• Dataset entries
(* ===== verification/Executors.v ===== *)
(** * The four executors behind one interface

    [PollingExecutor], [ThreadPool], [Libuv] and [IoUring] each discharge
    [ExecutorLaws]; with the sum of two executors being one, a program's
    executors may be of all four kinds, and what [Executor] proves of AsyncSleep,
    Yield and ScheduleOn, and [Spawn] of spawned tasks, holds between them.
    Their machines, with their threads, kernels and other callers, discharge
    [EventLoopLaws], so that coroutines that live on executors of all four kinds
    are never resumed twice or lost, as long as no thread pool has read a stale
    reference ([ThreadPool.pool_timer_dangling]). *)
From S2P Require Import Prelude Executor EventLoop PollingExecutor ThreadPool Libuv IoUring.
Local Open Scope Z_scope.

Definition any_executor : Type := PollingExecutor + (pool_sys + (LibuvExecutor + usys)).

(** One executor of each kind, at the addresses 1 to 4. *)
Definition four : gmap executor_id any_executor :=
  {[ 1%nat := inl (new_polling Spin); 2%nat := inr (inl (pool_init 2)); 3%nat := inr (inr (inl new_libuv));
     4%nat := inr (inr (inr (USys (new_uring 8) UOut 0 0 [] [] 0 [] [] [] []))) ]}.

Lemma awaitables_schedule_once_witness :
  ∃ es1 es2, ScheduleOn_await_suspend 3%nat 9%nat four = (true, es1) ∧ ex_queued <$> es1 !! 3%nat = Some [9%nat] ∧
    AsyncSleep_await_suspend 100 5 9%nat (Some 3%nat) es1 = (true, es2) ∧
    ∃ e, es1 !! 3%nat = Some e ∧ timed_on 3%nat (ex_time e 100 5) 9%nat es1 es2.
Proof.
  pose (es1 := (ScheduleOn_await_suspend 3%nat 9%nat four).2).
  assert (∃ e, es1 !! 3%nat = Some e ∧ ex_queued <$> es1 !! 3%nat = Some [9%nat]) as (e & He & Hq).
  { eexists. split; vm_compute; reflexivity. }
  destruct (awaitables_schedule_once 100 5 9%nat 3%nat es1 e He) as [(es2 & Es & Ht) _].
  exists es1, es2. split_and!; [reflexivity|exact Hq|exact Es|]. by exists e.
Defined.

(** A history that grew, perhaps by nothing. *)
Ltac grown :=
  match goal with
  | |- ∃ evs, ?l = ?l ++ evs ∧ _ => exists []; split; [by rewrite app_nil_r|]
  | |- ∃ evs, _ = _ ++ evs ∧ _ => eexists; split; [reflexivity|]
  | |- ∃ evs, ?l = ?l ++ evs => exists []; by rewrite app_nil_r
  | |- ∃ evs, _ = _ ++ evs => first [by eexists|rewrite <- app_assoc; by eexists]
  end; simpl; try done.

(** ** PollingExecutor, with its completion source

    The user's source holds the coroutines that wait for it; Poll returns some
    of them, each once.  Handles given to the executor are neither null nor done
    when they are taken up. *)
Record polling_loop := PollingLoop { pl_machine : lsys; pl_source : list handle; pl_requested : list handle }.

Definition polling_handle (ev : PollingExecutor.event * bool) : option handle :=
  match ev.1 with
  | PollingExecutor.EvCompletion h | PollingExecutor.EvResume h => Some h
  | PollingExecutor.EvTimer t _ => Some (timer_handle t)
  | PollingExecutor.EvCall _ => None
  end.
Definition completions (l : list (PollingExecutor.event * bool)) : list handle :=
  omap (λ ev, match ev.1 with PollingExecutor.EvCompletion h => Some h | _ => None end) l.
Definition polled (a : loop) : list handle := match a with LPolled _ _ hs => hs | _ => [] end.

(** What the source holds after Poll has returned [hs]. *)
Fixpoint Poll_returns (hs src : list handle) : option (list handle) :=
  match hs with
  | [] => Some src
  | h :: hs' => match list_find (h =.) src with Some (i, _) => Poll_returns hs' (delete i src) | None => None end
  end.

Definition polling_step (l : llabel) (s : polling_loop) : option polling_loop :=
  let step l := (λ m, PollingLoop m (pl_source s) (pl_requested s)) <$> lstep l (pl_machine s) in
  match l with
  | XSchedule _ | XAfter _ _ | XStep (_ :: _) => None
  | XPoll hs =>
      src ← Poll_returns (omap id hs) (pl_source s);
      m ← lstep l (pl_machine s);
      Some (PollingLoop m src (pl_requested s))
  | _ => step l
  end.

#[export] Instance polling_loop_event_loop : EventLoop polling_loop llabel unit := {
  el_schedule h s := PollingLoop (default (pl_machine s) (lstep (XSchedule h) (pl_machine s))) (pl_source s) (pl_requested s);
  el_after d h s := PollingLoop (default (pl_machine s) (lstep (XAfter d h) (pl_machine s))) (pl_source s) (pl_requested s);
  el_io _ h s := (true, PollingLoop (pl_machine s) (pl_source s ++ [h]) (pl_requested s ++ [h]));
  el_step := polling_step;
  el_guarded _ := true;
  el_given s := PollingExecutor.scheduled (pl_machine s) ++ (timer_handle <$> PollingExecutor.armed (pl_machine s)) ++ pl_requested s;
  el_resumed s := omap polling_handle (PollingExecutor.log (pl_machine s));
  el_waiting s := let m := pl_machine s in
    (local_ready (PollingExecutor.at_ m) ++ PollingExecutor.ready_queue_ (exe m)) ++
    (timer_handle <$> local_timers (PollingExecutor.at_ m) ++ timer_heap_ (exe m)) ++
    polled (PollingExecutor.at_ m) ++ pl_source s;
  el_inv s := linv (pl_machine s) ∧
    pl_requested s ≡ₚ completions (PollingExecutor.log (pl_machine s)) ++ polled (PollingExecutor.at_ (pl_machine s)) ++ pl_source s;
  el_defined _ := true;
}.

Lemma Poll_returns_perm hs : ∀ src src', Poll_returns hs src = Some src' → hs ++ src' ≡ₚ src.
Proof.
  induction hs as [|h hs IH]; intros src src' E; simplify_eq/=; [done|].
  destruct (list_find _ src) as [[i h']|] eqn:Ef; [|done]. apply list_find_Some in Ef as (Hi & <- & _).
  rewrite (delete_Permutation _ _ _ Hi). constructor. by apply IH.
Qed.

Lemma polling_handles l :
  omap polling_handle l ≡ₚ PollingExecutor.resumes l ++ (timer_handle <$> PollingExecutor.fired l) ++ completions l.
Proof.
  induction l as [|[ev b] l IH]; [done|]. unfold PollingExecutor.resumes, PollingExecutor.fired, completions in *.
  destruct ev; simpl; rewrite IH; solve_Permutation.
Qed.

Lemma dropped_no_completions now d : completions ((λ t, (PollingExecutor.EvTimer t now, false)) <$> d) = [].
Proof. by induction d. Qed.

(** A step of the loop thread, or of a caller that schedules nothing. *)
Lemma polling_loop_facts s s' : PollingExecutor.loop_step [] s = Some s' →
  PollingExecutor.scheduled s' = PollingExecutor.scheduled s ∧ PollingExecutor.armed s' = PollingExecutor.armed s ∧
  ∃ evs, PollingExecutor.log s' = PollingExecutor.log s ++ evs ∧
    completions evs ++ polled (PollingExecutor.at_ s') = polled (PollingExecutor.at_ s).
Proof.
  intros Hst. unfold PollingExecutor.loop_step in Hst.
  destruct (PollingExecutor.at_ s) as [|[]|once n [|h hs]|once n|once n [|t ts]|once n|once n [|h hs] [|cb cbs]|once n|n|] eqn:Ha;
    simpl in Hst; repeat case_match; simplify_eq/=; split_and!; try done;
    first [by eexists; split; [reflexivity|]; rewrite dropped_no_completions|grown].
Qed.

Lemma polling_step_machine l s s' : polling_step l s = Some s' → lstep l (pl_machine s) = Some (pl_machine s').
Proof.
  unfold polling_step. intros Hst. destruct l as [| | | | | | |hs|[]]; try done;
    try (apply fmap_Some in Hst as (m & E & ->); exact E).
  apply bind_Some in Hst as (src & _ & Hst). by apply bind_Some in Hst as (m & E & [= <-]).
Qed.

Lemma polling_step_facts l s s' : polling_step l s = Some s' →
  PollingExecutor.scheduled (pl_machine s') = PollingExecutor.scheduled (pl_machine s) ∧
  PollingExecutor.armed (pl_machine s') = PollingExecutor.armed (pl_machine s) ∧ pl_requested s' = pl_requested s ∧
  ∃ evs, PollingExecutor.log (pl_machine s') = PollingExecutor.log (pl_machine s) ++ evs ∧
    completions evs ++ polled (PollingExecutor.at_ (pl_machine s')) ++ pl_source s' ≡ₚ
    polled (PollingExecutor.at_ (pl_machine s)) ++ pl_source s.
Proof.
  destruct s as [m src rq]. simpl.
  destruct l as [h|cb|d h| |d| | |hs|[]]; simpl; intros Hst; simplify_eq/=;
    try (split_and!; try done; by grown).
  - destruct (PollingExecutor.at_ m) eqn:Ha; simplify_eq/=. split_and!; try done; by grown.
  - destruct (PollingExecutor.at_ m) eqn:Ha; simplify_eq/=. split_and!; try done; by grown.
  - destruct (Poll_returns _ _) as [src'|] eqn:Er; [|done]. simpl in Hst.
    destruct (PollingExecutor.at_ m) eqn:Ha; simplify_eq/=. case_match; simplify_eq/=. split_and!; try done.
    exists []. rewrite app_nil_r. split; [done|]. simpl. by apply Poll_returns_perm.
  - destruct (PollingExecutor.loop_step [] m) as [m'|] eqn:El; [|done]. simplify_eq/=.
    destruct (polling_loop_facts _ _ El) as (H1 & H2 & evs & H3 & H4). split_and!; try done.
    exists evs. split; [done|]. by rewrite app_assoc, H4.
Qed.

#[export] Instance polling_event_loop_laws : EventLoopLaws polling_loop llabel unit.
Proof.
  split; simpl.
  - intros [m src rq] [[Hh _ Ht _ _] Hq]. simpl in *. rewrite polling_handles, Hh, Ht, Hq, fmap_app. solve_Permutation.
  - intros h [m src rq] [Hm Hq]. simpl in *. split_and!; [split; [|done]|simpl; solve_Permutation|done].
    by apply (linv_step (XSchedule h) m).
  - intros d h [m src rq] [Hm Hq]. simpl in *.
    split_and!; [split; [|done]|simpl; rewrite fmap_app; solve_Permutation|done]. by apply (linv_step (XAfter d h) m).
  - intros o h [m src rq] [Hm Hq]. simpl in *. split_and!; [split; [done|]|simpl; solve_Permutation|done].
    simpl. rewrite Hq. solve_Permutation.
  - intros l s s' [Hm Hq] Hst _. pose proof (polling_step_facts _ _ _ Hst) as (_ & _ & Hr & evs & Hl & Hc). split.
    + by eapply linv_step, polling_step_machine.
    + rewrite Hr, Hq, Hl. unfold completions. rewrite omap_app, <- app_assoc. fold (completions evs). by rewrite Hc.
  - intros l s s' _ Hst. pose proof (polling_step_facts _ _ _ Hst) as (-> & -> & -> & _). done.
  - intros l s s' _ Hst. pose proof (polling_step_facts _ _ _ Hst) as (_ & _ & _ & evs & -> & _).
    exists (omap polling_handle evs). by rewrite omap_app.
  - done.
  - done.
  - done.
  - done.
Qed.
Record http_inv (s : http_system) : Prop := {
  hi_srv : server_inv (srv s);
  hi_conns : Forall2 handler_of (spawned_ (srv s)) (conns s);
}.

Lemma handler_serves x c : handler_of x c → conn_serves c.
Proof. intros [[r ->] Hr]. by eapply conn_reachable_serves; [apply spawned_conn_init|]. Qed.
Lemma serve_arrived fuel v : arrived_ (serve fuel v) = arrived_ v.
Proof.
  revert v. induction fuel as [|fuel IH]; intros v; simpl; destruct (negb (running_ v)); try done;
    destruct (Accept_await_ready (listener v)); try done.
  destruct (Accept_await_resume (listener v)). by rewrite IH.
Qed.

(** What a step of Run spawns is what arrived meanwhile. *)
Lemma server_step_spawns l v v' : server_inv v → server_step l v = Some v' →
  ∃ xs, spawned_ v' = spawned_ v ++ xs ∧ Forall (λ x, ∃ r, x = (InitFromAccept r new_tcp).1) xs.
Proof.
  intros Hv Hs. pose proof (server_inv_step _ _ _ Hv Hs) as [<- _]. destruct Hv as [<- _]. unfold server_step in Hs.
  destruct l as [ar br lr|status r|], (at_ v); try done.
  - destruct (Bind ar br (listener v)) as [result l]. injection Hs as <-. exists []. rewrite app_nil_r. split; [|done].
    destruct (negb (result =? 0)); [done|]. destruct (negb (lr =? 0)); [done|]. by rewrite serve_arrived.
  - destruct (OnConnection status r (listener v)) as [l w]. injection Hs as <-.
    exists (if status <? 0 then [] else [(InitFromAccept r new_tcp).1]).
    split; [|destruct (status <? 0); [done|]; constructor; [by exists r|done]].
    destruct w; [destruct (Accept_await_resume l); rewrite serve_arrived|]; simpl; destruct (status <? 0); by rewrite ?app_nil_r.
  - injection Hs as <-. exists []. by rewrite app_nil_r.
  - injection Hs as <-. exists []. by rewrite app_nil_r.
  - injection Hs as <-. exists []. by rewrite app_nil_r.
Qed.

Lemma http_inv_step l s s' : http_inv s → http_step l s = Some s' → http_inv s'.
Proof.
  intros [Hv Hc] Hs. destruct l as [l|i l]; simpl in Hs.
  - destruct (server_step l (srv s)) as [v|] eqn:E; [|done]. injection Hs as <-. split; [by eapply server_inv_step|].
    destruct (server_step_spawns _ _ _ Hv E) as (xs & Ev & Hx). simpl. rewrite Ev, drop_app_length. apply Forall2_app; [done|].
    clear -Hx. induction Hx as [|x xs Hx _ IH]; simpl; [done|]. constructor; [|done]. split; [done|apply reach_refl].
  - destruct (conns s !! i) as [c|] eqn:Ei; [|done]. simpl in Hs. destruct (conn_step l c) as [c'|] eqn:E; [|done].
    injection Hs as <-. split; [done|]. simpl. destruct (Forall2_lookup_r _ _ _ _ _ Hc Ei) as (x & Ex & Hx & Hr).
    rewrite <- (list_insert_id _ _ _ Ex). apply Forall2_insert; [done|]. split; [done|]. by eapply reach_step.
Qed.

End Connection.

(** Two requests on one connection, the first in two reads, then the end of the
    stream: the handle leaks, as [Tcp.tcp_eof_leaks_handle] says. *)
Abbreviation toy_step := (conn_step toy_execute (λ _, []) (λ u, u) (λ _, GET) (λ _, (1, 1)) None 30000 tt).
Definition conn_demo : list client_label :=
  CRun 0 0 :: (* the deadline *)
  [CRun 0 0; CRun 1 0; CRun 1 0; COnRead 0 2 (lit "/a"); CRun 1 0; COnWrite 0 0; CRun 2 0;
   CRun 3 0; CRun 3 0; CRun 3 0; COnRead 0 2 (lit "/b"); CRun 3 (-32); CRun 3 0;
   CRun 40000 0; CRun 40000 0; CRun 40000 0; COnWrite 0 0; CRun 40001 0; CRun 40001 0; COnClose].


(** Two connections, one request on the first, Stop, and the connection that
    ends the wait. *)
Abbreviation toy_http := (http_step toy_execute (λ _, []) (λ u, u) (λ _, GET) (λ _, (1, 1)) None 30000 tt).
Definition http_demo : list http_label :=
  [LServer (HRun 0 0 0); LServer (HConnection 0 0); LServer (HConnection (-1) 0); LServer (HConnection 0 0);
   LConn 0 (CRun 0 0); LConn 1 (CRun 0 0); LConn 0 (CRun 0 0); LConn 0 (CRun 1 0); LConn 0 (CRun 1 0);
   LConn 0 (COnRead 0 2 (lit "/a")); LServer HStop; LConn 0 (CRun 1 0); LServer (HConnection 0 0)].


(** Stop does not wake Run: it keeps waiting in Accept, and the connection that
    ends the wait is still handled. *)
Example server_stop_waits :
  at_ <$> run server_step [HRun 0 0 0; HStop] new_server = Some RAccepting ∧
  (λ s, (at_ s, length (spawned_ s))) <$> run server_step [HRun 0 0 0; HStop; HConnection 0 0] new_server =
    Some (RExited 0, 1%nat).
Proof. done. Qed.

(** ** HttpMethodFromLlhttp *)

(** Over llhttp's constants for the seven methods. *)
Record llhttp_methods := mkMethods {
  HTTP_GET : Z; HTTP_POST : Z; HTTP_PUT : Z; HTTP_DELETE : Z; HTTP_PATCH : Z; HTTP_HEAD : Z; HTTP_OPTIONS : Z }.
Definition HttpMethodFromLlhttp (c : llhttp_methods) (method : Z) : HttpMethod :=
  if method =? HTTP_GET c then GET
  else if method =? HTTP_POST c then POST
  else if method =? HTTP_PUT c then PUT
  else if method =? HTTP_DELETE c then DELETE
  else if method =? HTTP_PATCH c then PATCH
  else if method =? HTTP_HEAD c then HEAD
  else if method =? HTTP_OPTIONS c then OPTIONS
  else UNKNOWN.
Definition server_step (l : server_label) (s : echo_server) : option echo_server :=
  if ub s then None else
  match l with
  | EStart br lr =>
      match at_ s with
      | Starting =>
          Some (if negb (br =? 0) || negb (lr =? 0)
                then mkServer Returned (client_id s) (g_connection_count s) true (fresh s) (frames s) (queue s) (running s) (ub s)
                else run_loop s)
      | _ => None
      end
  | EAccepted client =>
      match at_ s with
      | Accepting => Some (run_loop (if client then spawn_client s else s))
      | _ => None
      end
  | ETurn =>
      match queue s with
      | h :: rest =>
          Some (if bool_decide (h ∈ frames s)
                then mkServer (at_ s) (client_id s) (g_connection_count s) (stopped s) (fresh s) (frames s) rest (running s ++ [h]) false
                else mkServer (at_ s) (client_id s) (g_connection_count s) (stopped s) (fresh s) (frames s) rest (running s) true)
      | [] => None
      end
  | EFinish h => if bool_decide (h ∈ running s) then Some (count_client h s) else None
  end.
End RunServer.

(** [Spawn(executor, HandleClient(...))]: the frame is the detached task's. *)
Definition spawned (h : handle) : list handle := [].
(** [auto handler = HandleClient(...)]: [~Task] destroys the frame. *)
Definition scheduled (h : handle) : list handle := Task_dtor (Task_ctor h).

Record spawned_inv (s : echo_server) : Prop := {
  si_ub : ub s = false;
  si_frames : frames s ≡ₚ queue s ++ running s;
  si_nodup : NoDup (queue s ++ running s);
  si_fresh : Forall (λ h, h < fresh s)%nat (queue s ++ running s);
  si_count : client_id s = g_connection_count s + Z.of_nat (length (queue s ++ running s));
  si_nonneg : 0 <= g_connection_count s;
  si_stop : MAX_CONNECTIONS <= g_connection_count s → stopped s = true;
  si_stopped : stopped s = true → MAX_CONNECTIONS <= g_connection_count s ∨ (at_ s = Returned ∧ client_id s = 0);
  si_start : at_ s = Starting → client_id s = 0;
}.

Lemma remove_nil l : remove [] l = l.
Proof. unfold remove. induction l as [|h l IH]; [done|]. rewrite filter_cons_True by set_solver. by f_equal. Qed.

Lemma remove_absent h l : h ∉ l → remove [h] l = l.
Proof.
  unfold remove. induction l as [|x l IH]; intros Hn; [done|].
  rewrite filter_cons_True by set_solver. f_equal. apply IH. set_solver.
Qed.

#[local] Instance remove_proper hs : Proper (Permutation ==> Permutation) (remove hs).
Proof. intros l l' E. unfold remove. by rewrite E. Qed.

Lemma remove_head h l : h ∉ l → remove [h] (h :: l) = l.
Proof. intros Hn. rewrite <- (remove_absent h l Hn) at 2. unfold remove. by rewrite filter_cons_False by set_solver. Qed.

Lemma run_loop_inv s : spawned_inv s → at_ s ≠ Returned ∨ client_id s ≠ 0 → spawned_inv (run_loop s).
Proof.
  intros [] Hat. split; simpl; try done.
  - intros Hs. destruct (si_stopped0 Hs) as [|[E1 E2]]; [by left|]. destruct Hat; congruence.
  - by destruct (_ <? _).
Qed.

Lemma spawn_client_inv s : spawned_inv s → at_ s = Accepting → spawned_inv (spawn_client spawned s).
Proof.
  intros [] Ha. assert (fresh s ∉ queue s ++ running s) as Hf.
  { intros Hin. rewrite Forall_forall in si_fresh0. specialize (si_fresh0 _ Hin). lia. }
  assert ((queue s ++ [fresh s]) ++ running s ≡ₚ fresh s :: queue s ++ running s) as E.
  { rewrite <- app_assoc. simpl. by rewrite Permutation_middle. }
  split; simpl; rewrite ?remove_nil, ?E; simpl; try done.
  - by rewrite si_frames0.
  - by constructor.
  - constructor; [lia|]. eapply Forall_impl; [exact si_fresh0|]. simpl. lia.
  - lia.
  - intros Hs. destruct (si_stopped0 Hs) as [|[E1 _]]; [by left|congruence].
  - congruence.
Qed.

Lemma count_client_inv h s : spawned_inv s → h ∈ running s → spawned_inv (count_client h s).
Proof.
  intros [] Hin. apply elem_of_Permutation in Hin as [rest Er].
  assert (queue s ++ running s ≡ₚ h :: queue s ++ rest) as E by (rewrite Er; by rewrite <- Permutation_middle).
  rewrite E in si_nodup0, si_frames0, si_count0, si_fresh0. apply NoDup_cons in si_nodup0 as [Hn Hnd].
  assert (remove [h] (running s) ≡ₚ rest) as E2 by (rewrite Er, remove_head; set_solver).
  assert (MAX_CONNECTIONS <= g_connection_count s + 1 → (MAX_CONNECTIONS <=? g_connection_count s + 1) = true) as Hm
    by apply Z.leb_le.
  split; simpl; rewrite ?E2; try done.
  - by rewrite si_frames0, remove_head.
  - by inversion si_fresh0.
  - simpl in si_count0. lia.
  - lia.
  - intros H. by rewrite Hm, orb_true_r.
  - intros [Hs|Hs]%orb_prop; [|left; by apply Z.leb_le]. destruct (si_stopped0 Hs) as [|[_ E1]]; [left; lia|].
    simpl in si_count0. lia.
Qed.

• DIRECTIONS
Please reply with an exact copy of the lines above, starting at the first and ending at the line that holds "Definition four : gmap".

• WRITTEN REPLY
(* ===== verification/Executors.v ===== *)
(** * The four executors behind one interface

    [PollingExecutor], [ThreadPool], [Libuv] and [IoUring] each discharge
    [ExecutorLaws]; with the sum of two executors being one, a program's
    executors may be of all four kinds, and what [Executor] proves of AsyncSleep,
    Yield and ScheduleOn, and [Spawn] of spawned tasks, holds between them.
    Their machines, with their threads, kernels and other callers, discharge
    [EventLoopLaws], so that coroutines that live on executors of all four kinds
    are never resumed twice or lost, as long as no thread pool has read a stale
    reference ([ThreadPool.pool_timer_dangling]). *)
From S2P Require Import Prelude Executor EventLoop PollingExecutor ThreadPool Libuv IoUring.
Local Open Scope Z_scope.

Definition any_executor : Type := PollingExecutor + (pool_sys + (LibuvExecutor + usys)).

(** One executor of each kind, at the addresses 1 to 4. *)
Definition four : gmap executor_id any_executor :=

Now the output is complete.